When they get roles, East Asian actors are often relegated to characters such as academic geniuses, tech nerds, illegal immigrants, gangsters and martial arts experts while Asian women end up in parts as masseuses, sex workers or characters described as submissive, fragile or quiet. Some actors questioned in the survey said often they had been asked to put on an accent.
Feng said by enabling audiences to see Asian characters speaking fluent English in a Hollywood mainstream film might gradually challenge some East Asian stereotypes associated with linguistic barrier.
High-profile cases of Hollywood whitewashing Asian characters, where white actors were cast to play non-white characters, have prompted an outcry among some East Asians as well as movie goers, who feel that their stories have been told by white actors time and again.
This includes casting Scarlett Johansson in 2017's Ghost in the Shell, Cameron Crowe's Aloha in 2015 had Emma Stone star as the quarter-Chinese, quarter-native Hawaiian Allison Ng, in 2016's Doctor Strange, Tilda Swinton played a character from the fictional Himalayan kingdom of Kamartaj.
The film industry's excuse is that they need big name stars to make a project commercially viable but actors and writers of East Asian origin say this is not good enough.

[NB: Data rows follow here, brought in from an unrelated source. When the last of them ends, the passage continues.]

Lemma name_is_itself tag : argument_name tag -> name_is tag tag = true.
Proof.
  intros [_ Hf]. unfold name_is, local_name.
  rewrite memchr_none by (intros Hin; rewrite Forall_forall in Hf; by destruct (Hf _ Hin) as (_ & _ & Hne & _)).
  rewrite Nat.eqb_refl. unfold has_prefix_nocase. by rewrite firstn_all, bool_decide_eq_true_2.
Qed.

Lemma argument_name_span p tag c rest : argument_name tag -> (forall x, in_open_name x = true -> p x = true) -> p c = false ->
  span p (tag ++ c :: rest) = (tag, c :: rest).
Proof.
  intros [_ Hf] Hp Hc. apply span_stop; [|done]. eapply Forall_impl; [apply Hf|]. intros x Hx. apply Hp. apply Hx.
Qed.

Lemma argument_name_skip tag rest : argument_name tag -> skip isspace (tag ++ rest) = tag ++ rest.
Proof.
  intros [Hne Hf]. apply skip_none. destruct tag as [|x tag]; [done|]. apply Forall_cons in Hf as [[Hx _] _].
  unfold in_open_name in Hx. cbn [app]. by destruct (isspace x).
Qed.

Lemma close_found fuel tag value rest : argument_name tag -> ch_lt ∉ value ->
  find_close (S fuel) tag [] (value ++ ch_lt :: ch_slash :: tag ++ ch_gt :: rest) = Some (Some value).
Proof.
  intros Htag Hv. cbn [find_close]. rewrite strstr_two by done.
  assert (Ed : drop (length value + 2) (value ++ ch_lt :: ch_slash :: tag ++ ch_gt :: rest) = tag ++ ch_gt :: rest).
  { rewrite drop_app_ge by lia. by replace (length value + 2 - length value)%nat with 2%nat by lia. }
  rewrite Ed, argument_name_skip, (argument_name_span in_close_name) by (done || (intros x; unfold in_open_name, in_close_name; by destruct (isspace x), (x =? ch_gt))).
  cbn [fst]. rewrite bool_decide_eq_false_2 by apply Htag. rewrite name_is_itself by done. cbn [negb andb app].
  by rewrite take_app_length.
Qed.
(* src: source/protocol/dlna/control/protocol_state.c dlna_protocol_state_reset *)
Definition dlna_protocol_state_reset : DlnaState := clear_state_store.

(* src: source/protocol/dlna/control/protocol_state.c dlna_protocol_state_find_variable *)
Definition dlna_protocol_state_find_variable (s : DlnaState) (n : cstring) : option DlnaStateVariable :=
  find_state_variable (items s) n ≫= fun i => items s !! i.

(** ** Titles and times *)

(* src: source/protocol/dlna/control/protocol_state.c 847-901 protocol_extract_title_alloc *)
Fixpoint find_title (fuel : nat) (cursor : cstring) : option (option cstring) :=
  match fuel with
  | O => None
  | S fuel' =>
      match strchr 60 cursor with
      | Some (_ :: after) =>
          if bool_decide (head after = Some 47 \/ head after = Some 63 \/ head after = Some 33) then find_title fuel' after
          else
            let '(nm, name_end) := span in_title_name after in
            if bool_decide (nm = []) then find_title fuel' after
            else
              let local := match memchr 58 nm with Some i => drop (S i) nm | None => nm end in
              if negb ((length local =? 5)%nat && has_prefix_nocase local (bytes "title")) then find_title fuel' after
              else
                Some (i ← memchr 62 name_end;
                      let value := drop (S i) name_end in
                      n ← strstr_at value (bytes "</");
                      if (n =? 0)%nat then None
                      else if alloc (Z.of_nat n + 1) then Some (take n value) else None)
      | _ => Some None
      end
  end.

(** The inner [None] is NULL. *)
(* src: source/protocol/dlna/control/protocol_state.c protocol_extract_title_alloc *)
Definition protocol_extract_title_alloc (metadata : option cstring) : option cstring :=
  match metadata with None => None | Some m => mjoin (find_title (S (length m)) m) end.

(* src: source/protocol/dlna/control/protocol_state.c dlna_protocol_format_hhmmss_alloc *)
Definition dlna_protocol_format_hhmmss_alloc (value_ms : Z) : option cstring :=
  let value_ms := if value_ms <? 0 then 0 else value_ms in
  let total_seconds := Z.quot value_ms 1000 in
  let hour := Z.quot total_seconds 3600 in
  let minute := Z.quot (Z.rem total_seconds 3600) 60 in
  let second := Z.rem total_seconds 60 in
  let text := format_02d hour ++ 58 :: format_02d minute ++ 58 :: format_02d second in
  if alloc (size text + 1) then Some text else None.

(** ** What the actions change *)

Definition non_empty (value : option cstring) : bool := negb (bool_decide (default [] value = [])).

(* src: source/protocol/dlna/control/protocol_state.c dlna_protocol_state_apply_set_uri *)
Definition dlna_protocol_state_apply_set_uri (uri metadata : option cstring) (s : DlnaState) : DlnaState :=
  if negb (initialized s) then s
  else
    let s := set_string "AVTransportURI" uri s in
    let s := set_string "AVTransportURIMetaData" metadata s in
    let s := set_string "CurrentTrackURI" uri s in
    let s := set_string "CurrentTrackMetaData" metadata s in
    let s := set_string "PlaybackStorageMedium" (Some (if non_empty uri then bytes "NETWORK" else bytes "NONE")) s in
    let s := set_string "CurrentTrackTitle" (Some (default [] (protocol_extract_title_alloc metadata))) s in
    let s := set_state_int_by_name (bytes "CurrentTrack") (if non_empty uri then 1 else 0) s in
    let s := set_state_int_by_name (bytes "NumberOfTracks") (if non_empty uri then 1 else 0) s in
    let s := set_string "RelativeTimePosition" (Some (bytes "00:00:00")) s in
    let s := set_string "AbsoluteTimePosition" (Some (bytes "00:00:00")) s in
    let s := set_string "TransportState" (Some (bytes "PAUSED_PLAYBACK")) s in
    set_string "TransportStatus" (Some (bytes "OK")) s.

(* src: source/protocol/dlna/control/protocol_state.c dlna_protocol_state_apply_play *)
Definition dlna_protocol_state_apply_play (s : DlnaState) : DlnaState :=
  if negb (initialized s) then s
  else set_string "TransportStatus" (Some (bytes "OK")) (set_string "TransportState" (Some (bytes "PLAYING")) s).

(* src: source/protocol/dlna/control/protocol_state.c dlna_protocol_state_apply_pause *)
Definition dlna_protocol_state_apply_pause (s : DlnaState) : DlnaState :=
  if negb (initialized s) then s
  else set_string "TransportStatus" (Some (bytes "OK")) (set_string "TransportState" (Some (bytes "PAUSED_PLAYBACK")) s).

(* src: source/protocol/dlna/control/protocol_state.c dlna_protocol_state_apply_stop *)
Definition dlna_protocol_state_apply_stop (s : DlnaState) : DlnaState :=
  if negb (initialized s) then s
  else set_string "TransportStatus" (Some (bytes "OK")) (set_string "TransportState" (Some (bytes "STOPPED")) s).

(* src: source/protocol/dlna/control/protocol_state.c dlna_protocol_state_apply_seek_target *)
Definition dlna_protocol_state_apply_seek_target (target : option cstring) (s : DlnaState) : DlnaState :=
  if negb (initialized s) then s
  else
    let target := Some (default (bytes "00:00:00") target) in
    set_string "AbsoluteTimePosition" target (set_string "RelativeTimePosition" target s).

Definition if_initialized (f : DlnaState -> DlnaState) (s : DlnaState) : DlnaState := if initialized s then f s else s.

(* src: source/protocol/dlna/control/protocol_state.c dlna_protocol_state_set_transport_status *)
Definition dlna_protocol_state_set_transport_status (status : option cstring) : DlnaState -> DlnaState :=
  if_initialized (set_string "TransportStatus" status).
(* src: source/protocol/dlna/control/protocol_state.c dlna_protocol_state_set_transport_speed *)
Definition dlna_protocol_state_set_transport_speed (speed : option cstring) : DlnaState -> DlnaState :=
  if_initialized (set_string "TransportPlaySpeed" speed).
(* src: source/protocol/dlna/control/protocol_state.c dlna_protocol_state_set_current_play_mode *)
Definition dlna_protocol_state_set_current_play_mode (play_mode : option cstring) : DlnaState -> DlnaState :=
  if_initialized (set_string "CurrentPlayMode" play_mode).
(* src: source/protocol/dlna/control/protocol_state.c dlna_protocol_state_set_source_protocol_info *)
Definition dlna_protocol_state_set_source_protocol_info (value : option cstring) : DlnaState -> DlnaState :=
  if_initialized (set_string "SourceProtocolInfo" value).
(* src: source/protocol/dlna/control/protocol_state.c dlna_protocol_state_set_sink_protocol_info *)
Definition dlna_protocol_state_set_sink_protocol_info (value : option cstring) : DlnaState -> DlnaState :=
  if_initialized (set_string "SinkProtocolInfo" value).
(* src: source/protocol/dlna/control/protocol_state.c dlna_protocol_state_set_connection_ids *)
Definition dlna_protocol_state_set_connection_ids (value : option cstring) : DlnaState -> DlnaState :=
  if_initialized (set_string "CurrentConnectionIDs" value).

More recently Harry Potter author JK Rowling had to defend the casting of Korean actress Claudia Kim as Voldemort's snake Nagini in the Fantastic Beasts sequel.
The latest trailer shows Kim as Nagini and sees her transform into a snake but some took to social media to note that the only Asian actor in the cast plays a reptile that is a villain's slave.
Crazy Rich Asians has proved that a diverse East Asian cast can make a profit and it is hoped this will greenlight more works featuring East Asian actors.
Meanwhile, industry professionals in Britain believe the UK industry has a lot of catching up to do compared with the US.
US television has shows such as Fresh off the Boat, and well-known East Asian stars such as Lucy Liu, Sandra Oh, Daniel Dae Kim and John Cho. The lead of recent Netflix hit To All the Boys I've Loved Before is also an US of Vietnamese descent, Lana Condor.
Kumiko Mendl, artistic director of London-based Yellow Earth Theatre said British television need to feature more Asian faces that the general public will recognize and raise the profile, taking the example of Crazy Rich Asians' star Gemma Chan, who is also in hit Channel Four series Humans. Marvel's Doctor Strange film has Benedict Wong in its cast and Katie Leung plays Cho Chang in the Harry Potter series.
"If we have more people like that in the mainstream doing all sorts of different roles then that's great," Mendl said. "That is what we need more of and it becomes more normalized … They have love interests, they're playing lead roles, we need more variety. Crazy Rich Asians obviously doesn't represent everybody but it's a start."
Lloyd Lai, a British-Chinese actor from Manchester, said: "With Crazy Rich Asians and John Cho's Searching, there will be more openings and potentially less tunnel vision towards East Asians as a whole and maybe in a few years there might be a lead East Asian superhero or James Bond."
Tse said it is time to give British-Chinese or East Asian writers the chance to develop and tell authentic stories.
"It's time for British film production companies as well as television production companies to start looking into this and start investing," Tse said. "It's about authenticity and diversity, the global public is ready for that, and it doesn't always a have to be a white hero or lead character."
Some have criticized Crazy Rich Asians of not representing a wider spectrum of Asian ethnicities and backgrounds, but Tse said expectations cannot lie solely with this film.
"You can't expect every single film to be the one that represents all of us, it's impossible. You take each film on its own merit and you recognize it for what it is, it's mainstream glossy, commercial romcom," he said.